Sabic, a global leader in the chemical industry, has joined forces with Heinz, Tesco and Berry in an innovative recycling trial in the UK, designed to close the loop on soft plastic food packaging.
Flexible plastic packaging collected from Tesco stores has been used to produce certified circular polypropylene (PP) from Sabic’s Trucircle portfolio for microwavable Heinz Beanz Snap Pots, made from 39 per cent recycled soft plastic.
Consumers are encouraged to return soft plastic packaging to collection points set up at Tesco stores. A portion of this collected plastic packaging is converted into recycled oils, called TACOIL, through a thermal anaerobic conversion process. Sabic uses the oil to produce certified circular polypropylene of the same quality as virgin resin.
With these polymer pellets, Berry Global, a leading supplier of innovative packaging solutions, then manufactures the new Beanz Snap Pots and sends them to Heinz for filling with Beanz and delivery to Tesco. Once emptied, the pots and sleeves can be returned to kerbside collection points.
The collaboration aligns with Sabic’s Trucircle program and the company’s commitment to drive the transformation of the plastic packaging economy towards circularity. “We are happy to reaffirm our role as a provider of unique circular solutions,” stated Lada Kurelec, General Manager PP, PET, PS, PVC, PU & Elastomers Businesses for Petrochemicals at Sabic.
“Next to the material know-how, we have brought value chain partners together and provided crucial elements such as support with certification processes or life-cycle assessment calculations, all while helping to prevent valuable used plastics from being lost to landfill or incineration.”
The Snap Pots recycling trial is part of Heinz’s global pledge aimed at making 100 per cent of its packaging recyclable, reusable or compostable by 2025.
Jojo de Noronha, President Northern Europe at Heinz, said: “We’re proud to have teamed up with experts in the field of advanced recycling and sustainable packaging to bring this important innovation to our customers. Our hope is that this prompts an industry-wide look at what more can be done to address the lack of soft plastics being recycled in the UK, and we can, as a collective, get better when it comes to developing new packaging solutions that are both good for both our consumers and for our planet.”

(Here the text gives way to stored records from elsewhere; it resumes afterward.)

Lemma read_requests_cut k : forall j n buf l c ivs,
  0 < n -> nz * zs < 2 ^ 32 -> readable ivs l ->
  IO_SIZE * Z.of_nat (ios l) < 2 ^ 32 -> Z.of_nat (length l) < 2 ^ 32 ->
  (sum_list (thread_counts k j n (Z.of_nat (length l))) <= length l)%nat ->
  let cnts := thread_counts k j n (Z.of_nat (length l)) in
  read_requests k j n (read_cursor buf l) (Zst c ivs)
  = Ret (read_reqs ivs buf (cut cnts l),
         read_cursor (next_buf buf (take (sum_list cnts) l)) (drop (sum_list cnts) l)) (Zst c ivs).
Proof.
  induction k as [|k IH]; intros j n buf l c ivs Hn Hnz Hrd Hfit Hlen Hsum; cbn [thread_counts] in *.
  { cbn. unfold next_buf. cbn. by rewrite Z.mul_0_r, ptr_add_0. }
  rewrite sum_list_cons in Hsum. cbn [read_requests read_cursor cu_left cu_ivs cu_buf].
  pose proof (zones_for_thread_nonneg n (Z.of_nat (length l)) j Hn ltac:(lia)) as Hz.
  set (cnt := zones_for_thread n (Z.of_nat (length l)) j) in *.
  rewrite length_fmap, (proj2 (Z.ltb_ge _ _)) by lia. cbn zeta. rewrite <- fmap_take.
  assert (readable ivs (take (Z.to_nat cnt) l) /\ readable ivs (drop (Z.to_nat cnt) l)) as [Hr1 Hr2].
  { apply Forall_app. by rewrite take_drop. }
  destruct (intervals_at_ok c ivs _ Hnz Hr1) as (itvs & Hi & Hb & Hs). step_with Hi.
  assert (ios l = ios (take (Z.to_nat cnt) l) + ios (drop (Z.to_nat cnt) l))%nat as Hios.
  { by rewrite <- ios_app, take_drop. }
  unfold IO_SIZE, _192KB in Hfit. rewrite Hs, Hb.
  assert (u32 (IO_BLOCKS * Z.of_nat (ios (take (Z.to_nat cnt) l))) / IO_BLOCKS
    = Z.of_nat (ios (take (Z.to_nat cnt) l))) as ->.
  { unfold IO_BLOCKS. rewrite u32_small, Z.mul_comm, Z.div_mul by lia. done. }
  rewrite (u32_small (_ * IO_SIZE)) by (unfold IO_SIZE, _192KB; lia).
  assert (u32 (Z.of_nat (length l) - cnt) = Z.of_nat (length (drop (Z.to_nat cnt) l))) as Hleft.
  { rewrite u32_small, length_drop; lia. }
  rewrite Hleft in *. unfold advance. rewrite (Z.mul_comm _ IO_SIZE).
  change (Cursor _ _ _ _) with (Cursor (next_buf buf (take (Z.to_nat cnt) l))
    (drop (Z.to_nat cnt) l.*1) (drop (Z.to_nat cnt) []) (Z.of_nat (length (drop (Z.to_nat cnt) l)))).
  rewrite drop_nil, <- fmap_drop. fold (read_cursor (next_buf buf (take (Z.to_nat cnt) l)) (drop (Z.to_nat cnt) l)).
  erewrite bind_Ret; cycle 1.
  { apply IH; [done..|unfold IO_SIZE, _192KB; lia|rewrite length_drop; lia|rewrite length_drop in *; lia]. }
  cbn [cut read_reqs]. rewrite sum_list_cons, length_take, Nat.min_l by lia.
  rewrite Z2Nat.id by done. by rewrite next_buf_app, take_take_drop, drop_drop.
Qed.

Fixpoint read_threads (ivs : list Interval) (buf : ptr) (gs : list shares) : list (list io_cmd) :=
  match gs with
  | [] => []
  | g :: gs' => slot_reads buf (start_of ivs) (stripe g) :: read_threads ivs (next_buf buf g) gs'
  end.

Fixpoint read_schedule (sched : nat -> list nat) (i : nat) (ivs : list Interval) (buf : ptr)
    (rss : list (list shares)) : list io_cmd :=
  match rss with
  | [] => []
  | gs :: rss' => interleave_threads (sched i) (read_threads ivs buf gs)
                  ++ read_schedule sched (S i) ivs (next_buf buf (concat gs)) rss'
  end.

Lemma readable_bounds ivs l :
  nz * zs < 2 ^ 32 -> readable ivs l -> bounds_fit (start_of ivs) l.
Proof.
  intros Hnz Hl. eapply Forall_impl; [exact Hl|]. intros [p c] (i & Hi & Hs & He & Hb). cbn in *.
  unfold start_of. rewrite Hi. cbn. lia.
Qed.

Lemma mapM_thread_read ivs buf gs :
  nz * zs < 2 ^ 32 -> readable ivs (concat gs) ->
  IO_SIZE * Z.of_nat (ios (concat gs)) < 2 ^ 32 ->
  mapM (fun '(req, ses) => thread_read req ses) (read_reqs ivs buf gs)
  = Some (read_threads ivs buf gs).
Proof.
  intros Hnz. revert buf. induction gs as [|g gs IH]; intros buf Hrd Hfit; [done|].
  cbn [concat] in *. rewrite ios_app in Hfit. unfold IO_SIZE, _192KB in Hfit.
  apply Forall_app in Hrd as [Hr1 Hr2]. cbn [read_reqs mapM read_threads]. unfold bounds_of.
  rewrite thread_read_stripe; [|by apply readable_bounds|unfold IO_SIZE, _192KB; lia].
  cbn [mbind option_bind]. rewrite IH; [done..|unfold IO_SIZE, _192KB; lia].
Qed.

Jean-Marc Galvez, President of Berry Global’s Consumer Packaging International Division, said: “This is a prime example of an innovative advancement in circular packaging design made possible by collaboration across the entire value chain. This type of circular approach helps capture and reuse plastics that currently go unrecycled to keep materials in use and out of our oceans and landfills.”
To date flexible packaging has been difficult to recycle, and until 2020 just 6 per cent of soft plastic packaging was being recycled in the UK. Tesco started collecting soft plastic in all its large stores in 2021 to help plug this recycling gap in the UK. The Heinz and Tesco project with certified circular polymer from Sabic is considered a breakthrough with the potential of a real game changer.
James Bull, Tesco’s Head of Packaging, said: “This innovative collaboration is one of the ways that soft plastic returned to stores by our customers will be recycled into new food-grade packaging. After doing everything we can to remove and reduce plastic, we want to develop circular recycling solutions so that used packaging can be recycled back into packaging again.”